Due to the many moving parts, it is easy to accidentally overlook certain aspects of an estate plan. What sort of oversights are the most common?
Name your beneficiaries
Kiplinger discusses some signs that could indicate an estate plan has more weak spots than a person may think. First: look at beneficiary designations.
Most people do not name beneficiaries on things like insurance policies or retirement accounts. You may want to fix this and name a loved one as the direct beneficiary of these assets. This allows these assets to go directly to the beneficiary, rather than getting added to an estate and having to go through probate.

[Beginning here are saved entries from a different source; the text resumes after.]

(** *** [Execute] *)

Definition Execute : M (option error) :=
  let! o := getOpts in
  let! (app, err) := callGetApplication (AppName (globalOpts (vars o))) in
  match err with
  | Some err =>
      retM (Some (fmt.Errorf "get application %s: %w" [AppName (globalOpts (vars o))] err))
  | None =>
      let! (manifestPath, err) := createManifest in
      match err with
      | Some err => retM (Some err)
      | None =>
          let! _ := setManifestPath manifestPath in
          let! _ := emit (EvStart (fmt.Sprintf fmtAddSvcToAppStart [Name (vars o)])) in
          let! err := callAddServiceToApp app (Name (vars o)) in
          match err with
          | Some err =>
              let! _ := emit (EvStop (Serrorf fmtAddSvcToAppFailed [Name (vars o)])) in
              retM (Some (fmt.Errorf "add service %s to application %s: %w"
                            [Name (vars o); AppName (globalOpts (vars o))] err))
          | None =>
              let! _ := emit (EvStop (Ssuccessf fmtAddSvcToAppComplete [Name (vars o)])) in
              let! err := callCreateService
                            {| config.App := AppName (globalOpts (vars o));
                               config.Name := Name (vars o);
                               config.Type' := ServiceType (vars o) |} in
              match err with
              | Some err => retM (Some (fmt.Errorf "saving service %s: %w" [Name (vars o)] err))
              | None => retM None
              end
          end
      end
  end.

(** The events [createManifest] can make. *)
Definition manifestEvent (e : event) : Prop :=
  match e with
  | EvListServices _ | EvWriteServiceManifest _ _ | EvRelPath _ | EvLog _ _ => True
  | _ => False
  end.

(** The variables that were given in [o] have the same value in [o']. *)
Definition keepsGiven (o o' : initSvcOpts) : Prop :=
  (ServiceType (vars o) <> "" -> ServiceType (vars o') = ServiceType (vars o))
  /\ (Name (vars o) <> "" -> Name (vars o') = Name (vars o))
  /\ (DockerfilePath (vars o) <> "" -> DockerfilePath (vars o') = DockerfilePath (vars o))
  /\ (Port (vars o) <> 0 -> Port (vars o') = Port (vars o)).

(** The events of the prompt. *)
Definition promptEvent (e : event) : Prop :=
  match e with
  | EvSelectOne _ _ _ | EvGet _ _ _ _ => True
  | _ => False
  end.

End SvcInit.

(** *** Fixtures *)

Definition fixtureDeclarations : Declarations :=
  {| Application := string;
     LoadBalancedWebServiceType := "Load Balanced Web Service";
     BackendServiceType := "Backend Service";
     ServiceTypes := ["Load Balanced Web Service"; "Backend Service"];
     errNoAppInWorkspace := errorString "no application in workspace";
     validateSvcType := fun t =>
       if String.eqb t "Load Balanced Web Service" || String.eqb t "Backend Service"
       then None else Some (errorString "invalid service type");
     validateSvcName := fun _ => None;
     validateSvcPort := fun p =>
       if (0 <? p) && (p <=? 65535) then None else Some (errorString "invalid port");
     Emphasize := fun s => s;
     HighlightUserInput := fun s => s;
     HighlightResource := fun s => s;
     Serrorf := fun format a => "x " +:+ fmt.Sprintf format a;
     Ssuccessf := fun format a => "v " +:+ fmt.Sprintf format a;
     relPath := fun p => (p, None);
     listDockerfiles := fun _ => (["Dockerfile"; "backend/Dockerfile"], None);
     Quote := fun s => dquote +:+ s +:+ dquote |}.

(** Options over a store that holds the services [existing], a Dockerfile
    that exposes [ports], a prompt that answers [answer], and a workspace
    where the manifest cannot be written again when [exists_] is set. *)
Definition fixtureOpts (svcType name dockerfile : string) (port : Z)
    (existing : list config.Service) (ports : list Z) (answer : string) (exists_ : bool)
    : @initSvcOpts fixtureDeclarations :=
  {| vars := {| globalOpts :=
                  {| AppName := "demo";
                     prompt := {| SelectOne := fun _ _ _ => (answer, None);
                                  Get := fun _ _ _ _ => (answer, None) |} |};
                ServiceType := svcType; Name := name; DockerfilePath := dockerfile;
                Port := port |};
     fs := {| Stat := fun _ => None |};
     ws := {| WriteServiceManifest := fun _ n =>
                if exists_
                then ("", Some (workspace.ErrFileExists (n +:+ "/manifest.yml")))
                else (n +:+ "/manifest.yml", None) |};
     store_ := @Build_store fixtureDeclarations
                 (fun app => (Some app, None)) (fun _ => (existing, None)) (fun _ => None);
     deployer := @Build_appDeployer fixtureDeclarations (fun _ _ => None);
     df := None;
     manifestPath := "";
     setupParser := fun _ => {| GetExposedPorts := (ports, None) |} |}.

(** The same options with a prompt that returns the default it is offered
    (the first option of a selection). *)
Definition fixtureOptsEnter (svcType name dockerfile : string) (port : Z)
    (existing : list config.Service) (ports : list Z) (exists_ : bool)
    : @initSvcOpts fixtureDeclarations :=
  let o := fixtureOpts svcType name dockerfile port existing ports "" exists_ in
  {| vars := {| globalOpts :=
                  {| AppName := "demo";
                     prompt := {| SelectOne := fun _ _ options => (hd "" options, None);
                                  Get := fun _ _ _ d => (default "" d, None) |} |};
                ServiceType := svcType; Name := name; DockerfilePath := dockerfile;
                Port := port |};
     fs := fs o; ws := ws o; store_ := store_ o; deployer := deployer o;
     df := df o; manifestPath := manifestPath o; setupParser := setupParser o |}.

End cli.

(** * Properties *)

(** ** The library functions on sample inputs *)

Example TrimSpace_ascii :
  strings.TrimSpace ("  a b " +:+ nl) = "a b"
  /\ strings.TrimSpace (bytes [32; 9; 10; 11; 12; 13]) = ""
  /\ strings.TrimSpace "" = "".
Proof. repeat split; vm_compute; reflexivity. Qed.

(** U+00A0, U+2003, U+3000 and U+0085 are spaces and are trimmed. *)
Example TrimSpace_unicode :
  strings.TrimSpace (bytes [194; 160; 32; 97; 226; 128; 131]) = "a"
  /\ strings.TrimSpace (bytes [97; 227; 128; 128; 194; 133; 10]) = "a".
Proof. repeat split; vm_compute; reflexivity. Qed.

(** Bytes that are not valid UTF-8 decode to [RuneError] and stay. *)
Example TrimSpace_invalid_utf8 :
  strings.TrimSpace (bytes [32; 160; 97; 195; 160; 32; 226; 128])
  = bytes [160; 97; 195; 160; 32; 226; 128].
Proof. vm_compute; reflexivity. Qed.

Example Split_newline :
  strings.Split ("a" +:+ nl +:+ nl +:+ "b") nl = ["a"; ""; "b"]
  /\ strings.Split "" nl = [""]
  /\ strings.Split ("a" +:+ nl) nl = ["a"; ""].
Proof. repeat split; vm_compute; reflexivity. Qed.

Example Join_comma :
  strings.Join ["a"; "b"; "c"] ", " = "a, b, c" /\ strings.Join [] ", " = "".
Proof. split; reflexivity. Qed.

Example Ext_samples :
  map filepath.Ext ["a.yaml"; "a.b.yml"; "noext"; "dir.d/file"; ".yaml"; "a."; "a.YAML"]
  = [".yaml"; ".yml"; ""; ""; ".yaml"; "."; ".YAML"].
Proof. vm_compute; reflexivity. Qed.

Example TrimSuffix_samples :
  strings.TrimSuffix "params.txt.yaml" ".yaml" = "params.txt"
  /\ strings.TrimSuffix "params.yaml" ".yml" = "params.yaml".
Proof. split; vm_compute; reflexivity. Qed.

(** ** Strings *)

Lemma append_nil_l (t : string) : "" +:+ t = t.
Proof. reflexivity. Qed.

Lemma append_cons (c : ascii) (s t : string) : String c s +:+ t = String c (s +:+ t).
Proof. reflexivity. Qed.

Ltac string_simpl := rewrite ?append_cons, ?append_nil_l; simpl.

Lemma append_nil_r (s : string) : s +:+ "" = s.
Proof. induction s as [|c s IH]; string_simpl; [reflexivity | now rewrite IH]. Qed.
(** [classification[rows, cols]] for [classification] of shape [[R, N]]. *)
Definition index2 (classification : list (list nat)) (rn : list (nat * nat))
  : result (list nat) :=
  mapM (fun p : nat * nat =>
          match nth_error classification (fst p) with
          | Some row =>
              match nth_error row (snd p) with
              | Some c => Ok c
              | None => Err IndexError
              end
          | None => Err IndexError
          end) rn.

(** [SymmetricKMeans.cluster_edge_index_by_score(scores, classification,
    num_centroids, batch)] *)
Definition cluster_edge_index_by_score (P : params) (scores : list (list R))
    (classification : list (list nat)) (num_centroids : nat)
    (batch : list nat) : result Sparse.coo :=
  let N := length batch in
  let batch_index := combine batch (seq 0 N) in
  min_scores <- min_dim0 scores ;;
  let best_scores := nonzero_le scores min_scores in
  B <- max_plus_1 batch ;;
  let n_rand := rand_iter P in
  let C := num_centroids in
  best_classifications <- Sparse.spspmm best_scores batch_index n_rand B N ;;
  best_clusters <- index2 classification best_classifications ;;
  let cluster_index := combine best_clusters (map snd best_classifications) in
  Sparse.spspmm (map (fun cn : nat * nat => (snd cn, fst cn)) cluster_index)
                cluster_index N C N.

(** [labels[node_groups[i]] = i] for every [i], on [labels] of [N] zeros. *)
Fixpoint assign_labels (labels : list nat) (i : nat)
    (node_groups : list (list nat)) : result (list nat) :=
  match node_groups with
  | [] => Ok labels
  | g :: node_groups' =>
      if all_lt g (length labels)
      then assign_labels
             (fold_left (fun lb n => firstn n lb ++ i :: skipn (S n) lb) g labels)
             (S i) node_groups'
      else Err IndexError
  end.

(** [SymmetricKMeans.forward(pos, batch, start_pos, start_batch,
    fps_ratio)] *)
Definition forward (P : params) (fps : KMeans.sampler) (pos : tensor2)
    (batch : list nat) (start_pos : option tensor2)
    (start_batch : option (list nat)) (fps_ratio : R) : result (list nat) :=
  let N := shape0 pos in
  big_pos <- cat_copies (rand_iter P) pos ;;
  big_batch <- big_batch_of (rand_iter P) batch ;;
  big_start <-
    match start_batch with
    | Some sb =>
        match start_pos with
        | Some sp =>
            big_start_pos <- cat_copies (rand_iter P) sp ;;
            big_start_batch <- big_batch_of (rand_iter P) sb ;;
            Ok (Some big_start_pos, Some big_start_batch)
        | None => Err TypeError
        end
    | None => Ok (None, None)
    end ;;
  km <- KMeans.forward (base P) fps big_pos big_batch (fst big_start)
                       (snd big_start) fps_ratio ;;
  let '(classification, centroids, _) := km in
  scores <- KMeans.score (base P) big_pos big_batch centroids classification ;;
  scores <- reshape_rows (rand_iter P) scores ;;
  classification <- reshape_rows (rand_iter P) classification ;;
  let num_centroids := shape0 centroids in
  cluster_edge_index <- cluster_edge_index_by_score P scores classification
                                                    num_centroids batch ;;
  let edges := filter (fun ij : nat * nat => (fst ij <=? snd ij)%nat)
                      cluster_edge_index in
  let node_groups := Graph.connected_components N edges in
  assign_labels (repeat 0%nat N) 0 node_groups.

End SymmetricKMeans.

(* ================================================================== *)
(** * Pooling *)

Module Pooling.

(** The modules a pooling layer holds: the bloom convolution
    [layers['conv']], the [Bloom] module (its peak finder and resolution)
    and the [SymmetricKMeans] cluster module with its sampler. *)
Record layer : Type := {
  Rs_bloom : list rs_block;
  conv : tensor2 -> edge_index -> list (list R) -> R -> result tensor2;
  find_peaks : Bloom.peak_finder;
  res : nat;
  cluster : SymmetricKMeans.params;
  fps : KMeans.sampler
}.

(** [out[..., :d]] and [out[..., d:]] *)
Definition cols_to (d : nat) (t : tensor2) : tensor2 :=
  mk2 (Nat.min d (t_cols t)) (map (firstn d) (t_rows t)).
Definition cols_from (d : nat) (t : tensor2) : tensor2 :=
  mk2 (t_cols t - d) (map (skipn d) (t_rows t)).

(** What [Pooling.forward] knows once the clusters are made. *)
Record clustering : Type := {
  features : tensor2;         (* x = out[..., dim(Rs_bloom):]            *)
  bloom_pos : tensor2;
  bloom_batch : list nat;     (* bloomed point -> original node           *)
  clusters : list nat;        (* bloomed point -> output cluster          *)
  n_clusters : nat            (* C = int(max(clusters)) + 1               *)
}.

(** [Pooling.forward(x, pos, edge_index, edge_attr, min_radius, batch,
    n_norm)] from its first line to the cluster assignment: the bloom
    convolution, the split of its output, [Bloom], the cluster module on
    the bloomed points seeded with the original positions, and [C]. The
    gather convolution and the new edges are built from this record. *)
Definition forward_clusters (L : layer) (x pos : tensor2) (ei : edge_index)
    (edge_attr : list (list R)) (min_radius : R) (batch : option (list nat))
    (n_norm : R) : result clustering :=
  out <- conv L x ei edge_attr n_norm ;;
  let sph := cols_to (rs_dim (Rs_bloom L)) out in
  let x := cols_from (rs_dim (Rs_bloom L)) out in
  bloomed <- Bloom.forward (find_peaks L) (res L) sph pos min_radius false
                           (1 / 100) true ;;
  let '(bloom_pos, bloom_batch) := bloomed in
  match batch with
  | None => Err TypeError
  | Some batch =>
      point_batch <- index_select1 batch bloom_batch ;;
      clusters <- SymmetricKMeans.forward (cluster L) (fps L) bloom_pos
                    point_batch (Some pos) (Some batch) (5 / 10) ;;
      C <- max_plus_1 clusters ;;
      Ok {| features := x; bloom_pos := bloom_pos; bloom_batch := bloom_batch;
            clusters := clusters; n_clusters := C |}
  end.

End Pooling.

(* ================================================================== *)
(** * The pooled graph: new edges and new batch *)

(** [torch.stack([a, b], dim=0)] of two 1-D index tensors, held by its
    columns: the two must have the same length. *)
Definition stack2 (a b : list nat) : result (list (nat * nat)) :=
  if (length a =? length b)%nat then Ok (combine a b) else Err SizeError.

(** [get_new_edge_index(N, edge_index, bloom_batch, cluster)] *)
Definition get_new_edge_index (N : nat) (ei : edge_index)
    (bloom_batch cluster : list nat) : result Sparse.coo :=
  let B := length bloom_batch in
  C <- max_plus_1 cluster ;;
  bloom_index <- stack2 bloom_batch (seq 0 B) ;;
  cluster_index <- stack2 (seq 0 B) cluster ;;
  convert_edge_index <- Sparse.spspmm ei bloom_index N N B ;;
  convert_edge_index <- Sparse.spspmm convert_edge_index cluster_index N B C ;;
  Sparse.spspmm (map (fun rc : nat * nat => (snd rc, fst rc)) convert_edge_index)
                convert_edge_index C N C.

(** [get_new_batch(gather_edge_index, batch)]. The values handed to the
    product for [gather_edge_index] are [batch.new_ones(N)]: an index of
    another length than [batch] is refused. *)
Definition get_new_batch (gather_edge_index : Sparse.coo) (batch : list nat)
  : result (list nat) :=
  C <- max_plus_1 (map fst gather_edge_index) ;;
  let N := length batch in
  B <- max_plus_1 batch ;;
  batch_index <- stack2 (seq 0 N) batch ;;
  if negb (length gather_edge_index =? N)%nat then Err SizeError
  else
    new_batch_index <- Sparse.spspmm gather_edge_index batch_index C N B ;;
    Ok (map snd new_batch_index).

(* ================================================================== *)
(** * Unpooling *)

Module Unpooling.

(** [self.Rs_bloom = [(1, L, (-1)**L) for L in range(bloom_lmax + 1)]],
    as [Pooling.__init__] and [Unpooling.__init__] both build it. *)
Definition Rs_bloom (bloom_lmax : nat) : list rs_block :=
  map (fun L => (1%nat, L, ((-1) ^ Z.of_nat L)%Z)) (seq 0 (bloom_lmax + 1)).

(** [self.Rs_inter = self.Rs_bloom + Rs_out] *)
Definition Rs_inter (bloom_lmax : nat) (Rs_out : list rs_block) : list rs_block :=
  Rs_bloom bloom_lmax ++ Rs_out.

(** [torch_cluster.radius_graph(pos, r, batch=batch, loop=False)]: the
    pairs of points of one example that lie within [r] of each other, up
    to a cap on the neighbours of a point; a parameter of the model. *)
Definition radius_graph : Type := tensor2 -> R -> list nat -> edge_index.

Be specific in who gets what
Next, name people to receive items. If the statements in a will read in too much of a generalized, unspecific way, it opens the door to conflicts. Instead of stating that you will leave everything to your children, instead specify who gets what. You can even talk to your children while alive to see who may want what.
Review your estate plan
Finally, be sure to always check your estate plan after you move. Each state has its own laws dictating how matters of the estate end up governed. What counted as a passable will in one state may not fit the law in others.
Along those lines, be sure to review your estate plan somewhat frequently. A check every 3 to 5 years could go a long way in refreshing your memory and ensuring everything is up to date.